## Stored dataset items
===
(* ===== verification/Commands.v ===== *)
(** * Commands

    [std::process] as the components share it: how a finished command reports
    its status. What a command does is decided by the program that runs, so it
    is a parameter wherever a component starts one. *)
From S2P Require Import Prelude Fs.

(** [ExitStatus::code] and [ExitStatusExt::signal]. *)
Record ExitStatus := MkExitStatus { status_code : option Z; status_signal : option Z }.

(** [ExitStatus::success] *)
Definition status_success (status : ExitStatus) : bool := bool_decide (status_code status = Some 0%Z).

(** [std::process::Output] *)
Record Output := MkOutput {
  out_status : ExitStatus; out_stdout : list Byte.byte; out_stderr : list Byte.byte }.

(** [Command::output] on a program and its arguments: it may change the files. *)
Class HostPrograms := {
  command_output : string -> list string -> Fs -> result Output IoError * Fs;
}.

(** [Command::status]: the same run, of which only the status is kept. *)
Definition command_status `{HostPrograms} (program : string) (arguments : list string) (fs : Fs) :
  result ExitStatus IoError * Fs :=
  let '(output, fs') := command_output program arguments fs in (result_map out_status output, fs').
===
## What is required
Each line above that contains "string" must be copied out.

## Written response
  command_output : string -> list string -> Fs -> result Output IoError * Fs;
Definition command_status `{HostPrograms} (program : string) (arguments : list string) (fs : Fs) :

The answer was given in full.